= Shallow Reign =

Shallow Reign is a band from Deep Ellum, the East of Dallas, Texas arts and entertainment district. The band was one of the first to become popular in the area from the mid-1980s to the early 1990s. Original Theater Gallery booking agent Jeff Liles described their sound as neopsychedelic. The songs revolved around layered guitar riffs with melancholy lyrics and a dynamic rhythm section.

The original line-up included Bob Watson, Mark Thomas, Jan Paul Davidsson and Patrick Sugg. The band was said to be pioneering and Sugg was referred to as a guitar whiz in a 1996 story in the Dallas Morning News.

The band continued after Sugg left and he eventually joined up with Ian Astbury and the Holy Barbarians.

==History==
In May 1985 Shallow Reign played its first live performance at Theatre Gallery in Deep Ellum. Clay McNear of The Dallas Observer wrote:

Those who were at Theatre Gallery on May 30, 1985 laid witness to the birth of the Deep Ellum music scene ... how did this band come out of nowhere to set a standard as one of Dallas' finest acts ever, and to help conceive a local revolution that was long overdue.

They played a historical show on December 14, 1986. It was a benefit concert at Prophet Bar and the Theatre Gallery for a homeless shelter along with The New Bohemians and End Over End, among others.

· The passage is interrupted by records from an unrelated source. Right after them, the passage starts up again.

Lemma install_run st ds : let s := l_bio st in let l := l_log st in let bs := take (Z.to_nat (lg_n l)) (lg_block l) in
  binv s [] -> 0 <= lg_n l < lg_size l -> length bs = Z.to_nat (lg_n l) -> length ds = length bs ->
  (forall k d, ds !! k = Some d -> bview s (lg_start l + Z.of_nat k + 1) = d) ->
  (forall b, b ∈ bs -> 0 <= b < c_disksize s /\ ~ in_log l b) ->
  0 <= lg_start l -> lg_start l + lg_size l <= c_disksize s ->
  (ndirty s < NBUF)%nat -> (1 + ndirty s < NBUF)%nat \/ (NoDup bs /\ forall b, b ∈ bs -> pinned s b) ->
  exists s', install_trans st = Ok () (set_bio s' st) /\ bstep s s' (zip bs ds) /\
    (forall m, pinned s' m <-> pinned s m /\ m ∉ bs) /\ forall m, bview s' m = after (zip bs ds) (bview s) m.
Proof.
  intros s l bs Hi Hn Hlen Hds Hd Hbs Hs0 Hs1 Hnd Hpin.
  destruct (install_loop l bs ds st 0) as (s' & Hr & Hrest); try done.
  - intros k b Hk. apply lookup_take_Some in Hk as [Hk _]. exact Hk.
  - intros k d Hk. rewrite <- (Hd k d Hk). f_equal. lia.
  - lia.
  - exists s'. split; [|exact Hrest]. unfold install_trans. erewrite Ok_bind by reflexivity. fold l.
    replace (lg_n l) with (Z.of_nat (length bs)) by lia. exact Hr.
Qed.

Lemma recover_run st : let s := l_bio st in let l := l_log st in let v := bview s in
  binv s [] -> ndirty s = 0%nat -> 0 <= lg_start l -> 0 < lg_size l -> lg_start l + lg_size l <= c_disksize s ->
  head_ok (lg_start l) (lg_size l) (c_disksize s) v ->
  exists st', recover_from_log st = Ok () st' /\ bstep s (l_bio st') (recovery_writes (lg_start l) v) /\
    exists bs, l_log st' = set_head 0 bs l /\ (length (lg_block l) = 30%nat -> length bs = 30%nat).
Proof.
  intros s l v Hi Hnd Hs0 Hs1 Hs2 Hok. assert (0 < NBUF)%nat as HB by (unfold NBUF; lia).
  destruct (read_head_run st) as (s1 & Hr1 & Hst1 & Hv1); fold s l; [done|lia|lia|apply Hok|]. fold s l in Hr1, Hst1, Hv1. fold v in Hr1.
  set (n := fst (decode_head (v (lg_start l)))) in *. set (bs := snd (decode_head (v (lg_start l)))) in *.
  set (l1 := load_head l (v (lg_start l))) in *.
  pose proof (decode_head_length _ (proj1 (ho_n _ _ _ _ Hok))) as Elen. fold n bs in Elen.
  assert (lg_start l1 = lg_start l /\ lg_size l1 = lg_size l /\ lg_n l1 = n) as (Es1 & Ez1 & En1).
  { unfold l1, load_head, n. by destruct (decode_head (v (lg_start l))). }
  assert (take (Z.to_nat (lg_n l1)) (lg_block l1) = bs) as Ebs.
  { rewrite En1. unfold l1, load_head, bs, n in *. destruct (decode_head (v (lg_start l))) as [n0 bs0]. cbn [fst snd lg_block set_head] in *.
    apply take_app_length'. lia. }
  set (ds := (fun k => v (lg_start l + 1 + k)) <$> seqZ 0 n).
  pose proof (bs_nd _ _ _ Hst1) as Hnd1. pose proof (bs_size _ _ _ Hst1) as Hz1.
  assert (length ds = length bs) as Eds by (unfold ds; rewrite length_fmap, length_seqZ; lia).
  pose proof (ho_n _ _ _ _ Hok) as Hn. pose proof (ho_size _ _ _ _ Hok) as Hn'. fold n in Hn, Hn'.
  destruct (install_run (LFS s1 l1) ds) as (s2 & Hr2 & Hst2 & _ & Hv2); cbn [l_bio l_log]; rewrite ?Ebs, ?Es1, ?Ez1, ?En1, ?Hz1; try done.
  { apply Hst1. } { lia. } { lia. }
  { intros k d Hk. unfold ds in Hk. apply list_lookup_fmap_Some in Hk as (x & -> & Hx). apply lookup_seqZ in Hx as [-> _].
    rewrite Hv1. unfold v. f_equal. lia. }
  { intros b Hb. unfold in_log. rewrite Es1, Ez1. by apply (ho_home _ _ _ _ Hok). }
  { lia. } { left. unfold NBUF in *. lia. }
  cbn [l_bio l_log set_bio] in *. rewrite Ebs in *. set (l2 := set_head 0 (lg_block l1) l1).
  pose proof (bs_nd _ _ _ Hst2) as Hnd2. pose proof (bs_size _ _ _ Hst2) as Hz2.
  destruct (write_head_run (LFS s2 l2)) as (s3 & Hr3 & Hst3 & _); cbn [l_bio l_log l2 set_head lg_start];
    [apply Hst2|lia|lia|]. cbn [l_bio l_log l2 set_head lg_start lg_n lg_block] in *. rewrite Es1 in *.
  exists (LFS s3 l2). split.
  { unfold recover_from_log. rewrite (Ok_bind _ _ _ _ _ Hr1), (Ok_bind _ _ _ _ _ Hr2).
    unfold clear_n. by erewrite Ok_bind by reflexivity. }
  split; [cbn [l_bio]|].
  2: { assert (l1 = set_head n (bs ++ drop (length bs) (lg_block l)) l) as El1 by (unfold l1, load_head, n, bs; by destruct (decode_head (v (lg_start l)))).
    exists (lg_block l1). cbn [l_log l2]. rewrite El1. split; [done|]. intros Hl. cbn [set_head lg_block]. rewrite length_app, length_drop, Hl.
    unfold LOGSIZE in Hn. lia. }
  eapply bstep_seq; [|exact Hst3|].
  { eapply bstep_seq; [exact Hst1|exact Hst2|done]. }
  cbn [app]. unfold recovery_writes. rewrite logged_eq. fold n bs ds. do 4 f_equal.
  unfold encode_head. cbn [take put_blocks Z.to_nat]. f_equal. rewrite Hv2, after_zip_notin, Hv1; [done|].
  intros Hb. apply (ho_home _ _ _ _ Hok) in Hb as [_ Hb]. unfold outside in Hb. lia.
Qed.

Shallow Reign released its self-titled debut on July 4, 1986. The band was featured on Island Records The Sound Of Deep Ellum compilation record in 1987 with the song "Paint The Flowers All Black" and in Oliver Stone's movie "Born on the Fourth of July" performing Creedence Clearwater Revival's "Born On The Bayou". In 1989 Shallow Reign went on to release their second full-length album Strange World, and was then signed to a developmental deal with Interscope Records.

Shallow Reign played and recorded from May 1985 until 1991 before disbanding. The band toured both coasts and played in the southwest extensively over their six-year career at clubs including CBGB, the China Club and Cat Club in NYC, the Scream Club and Club Lingerie in LA, 930 Club in DC and the infamous Rathskeller in Boston.

After Shallow Reign disbanded in 1991, Bob Watson and Mark Thomas went on to form Medicine Show Caravan with two members from the Deep Ellum band The Trees. This new band played live and recorded from 1991 to 1994. After Medicine Show Caravan disbanded, Bob Watson has continued writing and recording with and without members of these two bands. Mark and Jan Paul live in Austin now and Bob resides in the East Texas area. Pat Sugg went on to form Neverland and recorded for Interscope Records after his departure in 1988. Pat lives in Los Angeles and continues to play guitar, write, record and lend his skills to a wide range of artists including Blue October.